Em meio a memes, zoeiras, agressões, textos bons e ruins, a rede social nos traz boas observações. Na manhã desta sexta-feira, me deparei com um comentário no Twitter que merece reflexão: "Apenas uma constatação: Não se vê um pai cobrar justiça, investigação e punição ao responsável pela tragédia no CT. A discussão aberta à imprensa é sempre por indenização, ainda que sempre digam que dinheiro nenhum vale a vida de um filho", escreveu o torcedor do Flamengo @b_delaurentis. Vou além, não se vê um repórter, um apresentador, um comentarista, um colunista, um blog, um veículo de comunicação bater nesta tecla. A pauta única parece ser: quanto os familiares receberão. É apenas isso o que importa?
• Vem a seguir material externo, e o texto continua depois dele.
(* ===== verification/Hash.v ===== *)
(** * Hash: hash.h and crypto/hmac_sha256.cpp

    The double hashes CHash256 (SHA-256 twice) and CHash160 (SHA-256, then
    RIPEMD-160), the functions [Hash] and [Hash160] over byte ranges, and
    CHMAC_SHA256.  An object whose class keeps a CSHA256 is that hasher; the
    argument [b] of a constructor is the uninitialised buffer of the new object. *)

From S2P Require Import Prelude Words CryptoCommon Sha256 Ripemd160.

(** ** CHash256 and CHash160 *)

Definition CHash256 (b : list Z) : hasher := CSHA256 b.
Definition CHash256_Write (sha : hasher) (data : list Z) : hasher := SHA256_Write sha data.
Definition CHash256_Reset (sha : hasher) : hasher := SHA256_Reset sha.
Definition CHash256_Finalize (sha : hasher) : list Z :=
  let buf := SHA256_Finalize sha in
  SHA256_Finalize (SHA256_Write (SHA256_Reset (SHA256_finalized sha)) buf).

Definition CHash160 (b : list Z) : hasher := CSHA256 b.
Definition CHash160_Write (sha : hasher) (data : list Z) : hasher := SHA256_Write sha data.
Definition CHash160_Finalize (b : list Z) (sha : hasher) : list Z :=
  let buf := SHA256_Finalize sha in
  RIPEMD160_Finalize (RIPEMD160_Write (CRIPEMD160 b) buf).

(** ** Hashes of one, two and three byte ranges *)

Definition Hash (b p : list Z) : list Z := CHash256_Finalize (CHash256_Write (CHash256 b) p).
Definition Hash2 (b p1 p2 : list Z) : list Z :=
  CHash256_Finalize (CHash256_Write (CHash256_Write (CHash256 b) p1) p2).
Definition Hash3 (b p1 p2 p3 : list Z) : list Z :=
  CHash256_Finalize (CHash256_Write (CHash256_Write (CHash256_Write (CHash256 b) p1) p2) p3).
Definition Hash160 (b b' p : list Z) : list Z := CHash160_Finalize b' (CHash160_Write (CHash160 b) p).

(** ** HMAC-SHA-256 *)

Record hmac := mk_hmac { outer : hasher; inner : hasher }.

Definition CHMAC_SHA256 (b b_outer b_inner : list Z) (key : list Z) : hmac :=
  let rkey :=
    if (length key <=? 64)%nat then key ++ replicate (64 - length key) 0
    else SHA256_Finalize (SHA256_Write (CSHA256 b) key) ++ replicate 32 0 in
  let rkey := map (fun x => x ⊕ 0x5c) rkey in
  let outer := SHA256_Write (CSHA256 b_outer) rkey in
  let rkey := map (fun x => x ⊕ (0x5c ⊕ 0x36)) rkey in
  let inner := SHA256_Write (CSHA256 b_inner) rkey in
  mk_hmac outer inner.

Definition CHMAC_SHA256_Write (h : hmac) (data : list Z) : hmac := mk_hmac (outer h) (SHA256_Write (inner h) data).

Definition CHMAC_SHA256_Finalize (h : hmac) : list Z :=
  let temp := SHA256_Finalize (inner h) in
  SHA256_Finalize (SHA256_Write (outer h) temp).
O colega Marcelo Baltar, do site Globo Esporte, registrou na mesma rede social: "Fla não se pronunciou após reunião com familiares no TJ (Tribunal de Justiça). Internamente, clube entende indignação das famílias de luto, mas avalia que em nenhum momento houve o real desejo dos advogados em negociar um acordo, pois a ideia dos representantes é levar o caso para os tribunais". Em contato com algumas fontes, me disseram que a proposta seria superior a R$ 700 mil e até três salários mínimos por 10 anos, como comentado. No caso, cerca de R$ 1 milhão, mais R$ 5 mil mensais até o momento em que os garotos teriam 30 anos. Familiares estariam pedindo mais dinheiro e até quando os meninos fariam 45 de idade.
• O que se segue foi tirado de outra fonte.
(* ===== verification/HashCorrect.v ===== *)
(** * HashCorrect: the hash classes compute the standards' functions

    SHA-256, SHA-1 and RIPEMD-160 of any message in any partition into writes;
    the double hashes; HMAC of RFC 2104. *)

From S2P Require Import Prelude Words CryptoCommon ShaSpec ShaStream ShaRounds Hash.
From S2P Require Sha256 Sha1 Ripemd160.
Import Sha256 Sha1 Ripemd160.

(** ** The digests of the code and of the standards *)

(** A code transform that agrees with a compression function on the states
    that satisfy [P] gives the same digests. *)
Lemma md_digest_ext (P : list Z -> Prop) f g init wr len msg :
  (forall st b, P st -> f st b = g st b /\ P (g st b)) -> P init ->
  md_digest f init wr len msg = md_digest g init wr len msg.
Proof.
  intros Hfg HP. unfold md_digest. f_equal.
  apply (blocks_fold_ext P); auto.
Qed.

Lemma sha256_digest msg : md_digest Sha256.Transform Sha256.Initialize WriteBE32 WriteBE64 msg = sha256 msg.
Proof.
  apply (md_digest_ext (fun st => Forall (word 32) st /\ length st = 8%nat)).
  - apply sha256_transform.
  - split; [|done]. repeat constructor; unfold word; lia.
Qed.

Lemma sha1_digest msg : md_digest Sha1.Transform Sha1.Initialize WriteBE32 WriteBE64 msg = sha1 msg.
Proof.
  apply (md_digest_ext (fun st => Forall (word 32) st /\ length st = 5%nat)).
  - apply sha1_transform.
  - split; [|done]. repeat constructor; unfold word; lia.
Qed.

Lemma ripemd160_digest msg : md_digest Ripemd160.Transform Ripemd160.Initialize WriteLE32 WriteLE64 msg = rmd160 msg.
Proof.
  apply (md_digest_ext (fun st => length st = 5%nat)); [|done]. apply ripemd160_transform.
Qed.

Create HintDb hashes discriminated.

(** ** Objects of the classes *)

Definition sha256_rep : hasher -> list Z -> Prop := represents Sha256.Initialize Sha256.Transform.

Lemma CSHA256_rep b : length b = 64%nat -> sha256_rep (CSHA256 b) [].
Proof. intros. by split. Qed.

Lemma SHA256_Write_rep h msg data : sha256_rep h msg -> sha256_rep (SHA256_Write h data) (msg ++ data).
Proof. apply represents_Write. Qed.

Lemma SHA256_Reset_rep h : length (buf h) = 64%nat -> sha256_rep (SHA256_Reset h) [].
Proof. intros. by split. Qed.

Lemma SHA256_Finalize_rep h msg : sha256_rep h msg -> SHA256_Finalize h = sha256 msg.
Proof. intros Hr. rewrite <-sha256_digest. by apply Finalize_spec. Qed.

Lemma SHA256_finalized_buf h msg : sha256_rep h msg -> length (buf (SHA256_finalized h)) = 64%nat.
Proof. intros Hr. apply (rep_length _ _ _ _ (represents_finalized _ _ WriteBE64 _ _ Hr)). Qed.

#[export] Hint Resolve CSHA256_rep SHA256_Write_rep SHA256_Reset_rep SHA256_finalized_buf : hashes.

(** C20: CSHA256, CSHA1 and CRIPEMD160 refine the standards: whatever the cut of a message into calls of [Write], and whatever the uninitialised buffer of the new object holds, [Finalize] returns the SHA-256 or SHA-1 digest of FIPS 180-4, or the RIPEMD-160 digest, of the concatenation.  The unrolled transforms with their 16 rotating words are the standards' rounds over the full schedule, and the padding and the length field are exact modulo 2^64 bits. *)
Theorem hashers_refine_standards (b : list Z) (parts : list (list Z)) :
  length b = 64%nat ->
  SHA256_Finalize (fold_left SHA256_Write parts (CSHA256 b)) = sha256 (concat parts) /\
  SHA1_Finalize (fold_left SHA1_Write parts (CSHA1 b)) = sha1 (concat parts) /\
  RIPEMD160_Finalize (fold_left RIPEMD160_Write parts (CRIPEMD160 b)) = rmd160 (concat parts).
Proof.
  intros Hb. rewrite <-sha256_digest, <-sha1_digest, <-ripemd160_digest.
  split; [|split]; apply Finalize_spec, (represents_writes _ _ _ [] parts); by split.
Qed.

(** "abc" in two writes: the test vectors of the standards. *)
Lemma hashers_refine_standards_witness :
  length (replicate 64 0) = 64%nat /\
  SHA256_Finalize (fold_left SHA256_Write [[97]; [98; 99]] (CSHA256 (replicate 64 0)))
  = [0xba; 0x78; 0x16; 0xbf; 0x8f; 0x01; 0xcf; 0xea; 0x41; 0x41; 0x40; 0xde; 0x5d; 0xae; 0x22; 0x23;
     0xb0; 0x03; 0x61; 0xa3; 0x96; 0x17; 0x7a; 0x9c; 0xb4; 0x10; 0xff; 0x61; 0xf2; 0x00; 0x15; 0xad].
Proof.
  split; [reflexivity|].
  rewrite (proj1 (hashers_refine_standards (replicate 64 0) [[97]; [98; 99]] eq_refl)).
  vm_compute. reflexivity.
Defined.

(** ** Double hashes and HMAC *)

(** The byte string that HMAC uses for the key. *)
Definition hmac_key (key : list Z) : list Z :=
  let k := if (length key <=? 64)%nat then key else sha256 key in k ++ replicate (64 - length k) 0.

(** HMAC-SHA-256 (RFC 2104). *)
Definition hmac_sha256 (key msg : list Z) : list Z :=
  let opad := map (fun x => x ⊕ 0x5c) (hmac_key key) in
  let ipad := map (fun x => x ⊕ 0x36) (hmac_key key) in
  sha256 (opad ++ sha256 (ipad ++ msg)).

Lemma CHash256_Finalize_rep h msg : sha256_rep h msg -> CHash256_Finalize h = sha256 (sha256 msg).
Proof.
  intros Hr. unfold CHash256_Finalize.
  rewrite (SHA256_Finalize_rep _ ([] ++ SHA256_Finalize h)) by eauto with hashes.
  by rewrite (SHA256_Finalize_rep _ _ Hr).
Qed.

Lemma Hash_spec b p : length b = 64%nat -> Hash b p = sha256 (sha256 p).
Proof. intros. unfold Hash. rewrite (CHash256_Finalize_rep _ ([] ++ p)); [done|]. apply SHA256_Write_rep; by split. Qed.

Lemma Hash2_spec b p1 p2 : length b = 64%nat -> Hash2 b p1 p2 = sha256 (sha256 (p1 ++ p2)).
Proof.
  intros. unfold Hash2. rewrite (CHash256_Finalize_rep _ (([] ++ p1) ++ p2)); [done|].
  by apply SHA256_Write_rep, SHA256_Write_rep; split.
Qed.

Lemma Hash3_spec b p1 p2 p3 : length b = 64%nat -> Hash3 b p1 p2 p3 = sha256 (sha256 (p1 ++ p2 ++ p3)).
Proof.
  intros. unfold Hash3. rewrite (CHash256_Finalize_rep _ ((([] ++ p1) ++ p2) ++ p3)).
  - by rewrite <-!app_assoc.
  - by apply SHA256_Write_rep, SHA256_Write_rep, SHA256_Write_rep; split.
Qed.

Lemma Hash160_spec b b' p : length b = 64%nat -> length b' = 64%nat -> Hash160 b b' p = rmd160 (sha256 p).
Proof.
  intros Hb Hb'. unfold Hash160, CHash160_Finalize.
  rewrite (SHA256_Finalize_rep _ ([] ++ p)) by (apply SHA256_Write_rep; by split).
  rewrite <-ripemd160_digest. apply Finalize_spec.
  apply (represents_Write _ _ _ []). by split.
Qed.

Lemma length_sha256 msg : length (sha256 msg) = 32%nat.
Proof.
  unfold sha256, md_digest.
  assert (H : forall n st data, length st = 8%nat -> length (blocks_fold sha256_compress n st data) = 8%nat).
  { induction n as [|n IH]; intros st data Hst; [done|]. apply IH.
    unfold sha256_compress. by rewrite length_zip_with, sha256_step_length, Hst. }
  specialize (H (length (padded (be_bytes 8) msg) / 64)%nat SHA256.H0 (padded (be_bytes 8) msg) eq_refl).
  by destruct (blocks_fold _ _ _ _) as [|? [|? [|? [|? [|? [|? [|? [|? [|]]]]]]]]].
Qed.

Lemma hmac_rkey b key :
  length b = 64%nat ->
  (if (length key <=? 64)%nat then key ++ replicate (64 - length key) 0
   else SHA256_Finalize (SHA256_Write (CSHA256 b) key) ++ replicate 32 0) = hmac_key key.
Proof.
  intros Hb. unfold hmac_key. destruct (Nat.leb_spec (length key) 64); [done|].
  rewrite length_sha256. f_equal. apply (SHA256_Finalize_rep _ ([] ++ key)). apply SHA256_Write_rep. by split.
Qed.

Lemma HMAC_spec b b1 b2 key parts :
  length b = 64%nat -> length b1 = 64%nat -> length b2 = 64%nat ->
  CHMAC_SHA256_Finalize (fold_left CHMAC_SHA256_Write parts (CHMAC_SHA256 b b1 b2 key)) = hmac_sha256 key (concat parts).
Proof.
  intros Hb H1 H2. unfold CHMAC_SHA256. rewrite hmac_rkey by done.
  set (o := SHA256_Write (CSHA256 b1) _). set (i := SHA256_Write (CSHA256 b2) _).
  assert (Hf : forall h, fold_left CHMAC_SHA256_Write parts h = mk_hmac (outer h) (fold_left SHA256_Write parts (inner h))).
  { induction parts as [|d parts IH]; intros h; [by destruct h|]. cbn [fold_left]. by rewrite IH. }
  rewrite Hf. unfold CHMAC_SHA256_Finalize. cbn [outer inner].
  assert (Hi : sha256_rep i (map (fun x => x ⊕ 0x36) (hmac_key key))).
  { subst i. rewrite map_map.
    replace (map (fun x => x ⊕ 0x36) (hmac_key key)) with ([] ++ map (fun x => x ⊕ 0x5c ⊕ (0x5c ⊕ 0x36)) (hmac_key key)).
    - apply SHA256_Write_rep. by split.
    - apply map_ext. intros x. by rewrite Z.lxor_assoc. }
  assert (Ho : sha256_rep o (map (fun x => x ⊕ 0x5c) (hmac_key key))).
  { subst o. apply (SHA256_Write_rep _ []). by split. }
  rewrite (SHA256_Finalize_rep _ _ (SHA256_Write_rep _ _ _ Ho)). unfold hmac_sha256. do 2 f_equal.
  apply SHA256_Finalize_rep. by apply represents_writes.
Qed.

(** The hashes built on them: [Hash] of one, two and three ranges is SHA-256 of SHA-256 of their concatenation although [Finalize] reuses the object after [Reset]; [Hash160] is RIPEMD-160 of SHA-256; and CHMAC_SHA256 is the HMAC of RFC 2104 for keys shorter than, as long as and longer than a block, in any number of writes. *)
Theorem hash_classes_spec (b b1 b2 p1 p2 p3 key : list Z) (parts : list (list Z)) :
  length b = 64%nat -> length b1 = 64%nat -> length b2 = 64%nat ->
  Hash b p1 = sha256 (sha256 p1) /\
  Hash2 b p1 p2 = sha256 (sha256 (p1 ++ p2)) /\
  Hash3 b p1 p2 p3 = sha256 (sha256 (p1 ++ p2 ++ p3)) /\
  Hash160 b b1 p1 = rmd160 (sha256 p1) /\
  CHMAC_SHA256_Finalize (fold_left CHMAC_SHA256_Write parts (CHMAC_SHA256 b b1 b2 key)) = hmac_sha256 key (concat parts).
Proof. intros. by rewrite Hash_spec, Hash2_spec, Hash3_spec, Hash160_spec, HMAC_spec. Qed.

(** The HMAC of "what do ya want for nothing?" under "Jefe" (RFC 4231). *)
Lemma hash_classes_spec_witness :
  let b := replicate 64 0 in
  length b = 64%nat /\
  CHMAC_SHA256_Finalize (fold_left CHMAC_SHA256_Write
    [[119; 104; 97; 116; 32; 100; 111; 32; 121; 97; 32]; [119; 97; 110; 116; 32; 102; 111; 114; 32; 110; 111; 116; 104; 105; 110; 103; 63]]
    (CHMAC_SHA256 b b b [74; 101; 102; 101]))
  = [0x5b; 0xdc; 0xc1; 0x46; 0xbf; 0x60; 0x75; 0x4e; 0x6a; 0x04; 0x24; 0x26; 0x08; 0x95; 0x75; 0xc7;
     0x5a; 0x00; 0x3f; 0x08; 0x9d; 0x27; 0x39; 0x83; 0x9d; 0xec; 0x58; 0xb9; 0x64; 0xec; 0x38; 0x43].
Proof.
  intros b. split; [reflexivity|].
  pose proof (hash_classes_spec b b b [] [] [] [74; 101; 102; 101]
    [[119; 104; 97; 116; 32; 100; 111; 32; 121; 97; 32]; [119; 97; 110; 116; 32; 102; 111; 114; 32; 110; 111; 116; 104; 105; 110; 103; 63]]
    eq_refl eq_refl eq_refl) as (_ & _ & _ & _ & H).
  rewrite H. vm_compute. reflexivity.
Defined.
Se esses números estiverem corretos, fica ainda mais difícil entender a estratégia do Flamengo e sua crítica gestão de crise, pois a distância não seria tão grande assim em relação ao reivindicado. Em silêncio, seus representantes não concedem entrevistas, se limitam a disparar notas oficiais e o clube assume o papel de vilão quando os familiares resolvem protestar publicamente. Como escrevi no post anterior, "podem aparecer aproveitadores dispostos a induzir familiares a pedir mais dinheiro", mas isso não significa que os estrategistas rubro-negros tenham o direito de expor a paixão de milhões de tal forma. A torcida, nitidamente, quer ver essas pessoas amparadas.
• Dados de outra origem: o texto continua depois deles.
(* ===== verification/ConsensusMerkleCorrect.v ===== *)
(** * ConsensusMerkleCorrect: the calculator computes the tree

    The calculator keeps one pending subtree per set bit of [count].  The node of
    level [k] and index [i] of the tree over all the leaves is [pnode k i]; the
    proofs show that every hash the calculator holds is one of these nodes, that
    the sweep duplicates exactly the odd last nodes, and that the branch collects
    the siblings of the path. *)

From S2P Require Import Prelude Words ConsensusMerkle.

(** ** Counting in binary *)

(** The number of complete blocks of [2 ^ k] among [c] leaves. *)
Definition full_blocks (c : Z) (k : nat) : Z := c / 2 ^ Z.of_nat k.

Lemma full_blocks_S c k : full_blocks c (S k) = full_blocks c k / 2.
Proof.
  unfold full_blocks. rewrite Nat2Z.inj_succ, Z.pow_succ_r, Z.mul_comm by lia.
  by rewrite Z.div_div by lia.
Qed.

Lemma pow_pos k : 0 < 2 ^ Z.of_nat k.
Proof. apply Z.pow_pos_nonneg; lia. Qed.

Lemma pow_S k : 2 ^ Z.of_nat (S k) = 2 * 2 ^ Z.of_nat k.
Proof. rewrite Nat2Z.inj_succ, Z.pow_succ_r by lia. done. Qed.

Lemma level_bound k c : 0 < c <= 2 ^ 31 -> (exists d, c = d * 2 ^ Z.of_nat k) -> (k < 32)%nat.
Proof.
  intros Hc [d Hd]. pose proof (pow_pos k). destruct (decide (k < 32)%nat); [done|].
  assert (2 ^ 32 <= 2 ^ Z.of_nat k) by (apply Z.pow_le_mono_r; lia).
  assert (0 < d) by nia. assert (2 ^ Z.of_nat k <= c) by nia. lia.
Qed.
(* ===== verification/VersionBitsTheorems.v ===== *)
(** * VersionBitsTheorems: the theorems on deployment states

    The reference is BIP 9 as a relation: the transitions of a deployment with
    their conditions, and the state of a period from that of the period before.
    GetStateFor agrees with it whatever the cache holds, as long as the cache
    holds such states, and keeps it so. *)

From stdpp Require Import gmap.
From S2P Require Import Prelude Words Arith256 Chain ChainCorrect ChainActive ChainTheorems VersionBits.

Section spec.
Context (h : heap) (ck : checker).

(** The last block of the period before the one that ends with [a]. *)
Definition prev_period (a : nat) (b : CBlockIndex) : ptr := ancestor h a b (nHeight b - Period ck).

(** ** BIP 9 *)

(** The blocks of the period that ends with [a], and how many of them signal. *)
Definition period_blocks (a : nat) : list CBlockIndex :=
  omap (fun i => deref h (up h i (Some a))) (seq 0 (Z.to_nat (Period ck))).
Definition signals (a : nat) : Z := Z.of_nat (length (List.filter (Condition ck) (period_blocks a))).

(** One period: [mtp] is the median time past of its last block and [count] the
    number of its blocks that signal. *)
Inductive bip9_step (mtp count : Z) : ThresholdState -> ThresholdState -> Prop :=
  | bip9_waits : mtp < BeginTime ck -> mtp < EndTime ck -> bip9_step mtp count THRESHOLD_DEFINED THRESHOLD_DEFINED
  | bip9_starts : BeginTime ck <= mtp -> mtp < EndTime ck -> bip9_step mtp count THRESHOLD_DEFINED THRESHOLD_STARTED
  | bip9_expires : EndTime ck <= mtp -> bip9_step mtp count THRESHOLD_DEFINED THRESHOLD_FAILED
  | bip9_short : mtp < EndTime ck -> count < Threshold ck -> bip9_step mtp count THRESHOLD_STARTED THRESHOLD_STARTED
  | bip9_locks_in : mtp < EndTime ck -> Threshold ck <= count -> bip9_step mtp count THRESHOLD_STARTED THRESHOLD_LOCKED_IN
  | bip9_fails : EndTime ck <= mtp -> bip9_step mtp count THRESHOLD_STARTED THRESHOLD_FAILED
  | bip9_activates : bip9_step mtp count THRESHOLD_LOCKED_IN THRESHOLD_ACTIVE
  | bip9_active : bip9_step mtp count THRESHOLD_ACTIVE THRESHOLD_ACTIVE
  | bip9_failed : bip9_step mtp count THRESHOLD_FAILED THRESHOLD_FAILED.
Tomando como base os números vazados pela imprensa, vamos imaginar que, na média, cada uma das 10 famílias receba R$ 1,2 milhão de cara. Além disso, o clube desembolsaria até o momento em que os meninos alcançariam 35 anos (final estimado da carreira profissional), mais R$ 5 mil mensais por cada pai e mãe vivos e R$ 7,5 mil por mês aos que criavam os filhos sem o(a) parceiro(a). Os pagamentos seriam interrompidos quando da morte de cada um deles. Se todos os garotos tivessem os pais a criá-los, e nem é esse o caso, o custo seria de R$ 12 milhões, a serem pagos de imediato, ou em determinado número de parcelas negociáveis, mais um valor que não chegaria a R$ 100 mil mensais no fluxo de caixa rubro-negro.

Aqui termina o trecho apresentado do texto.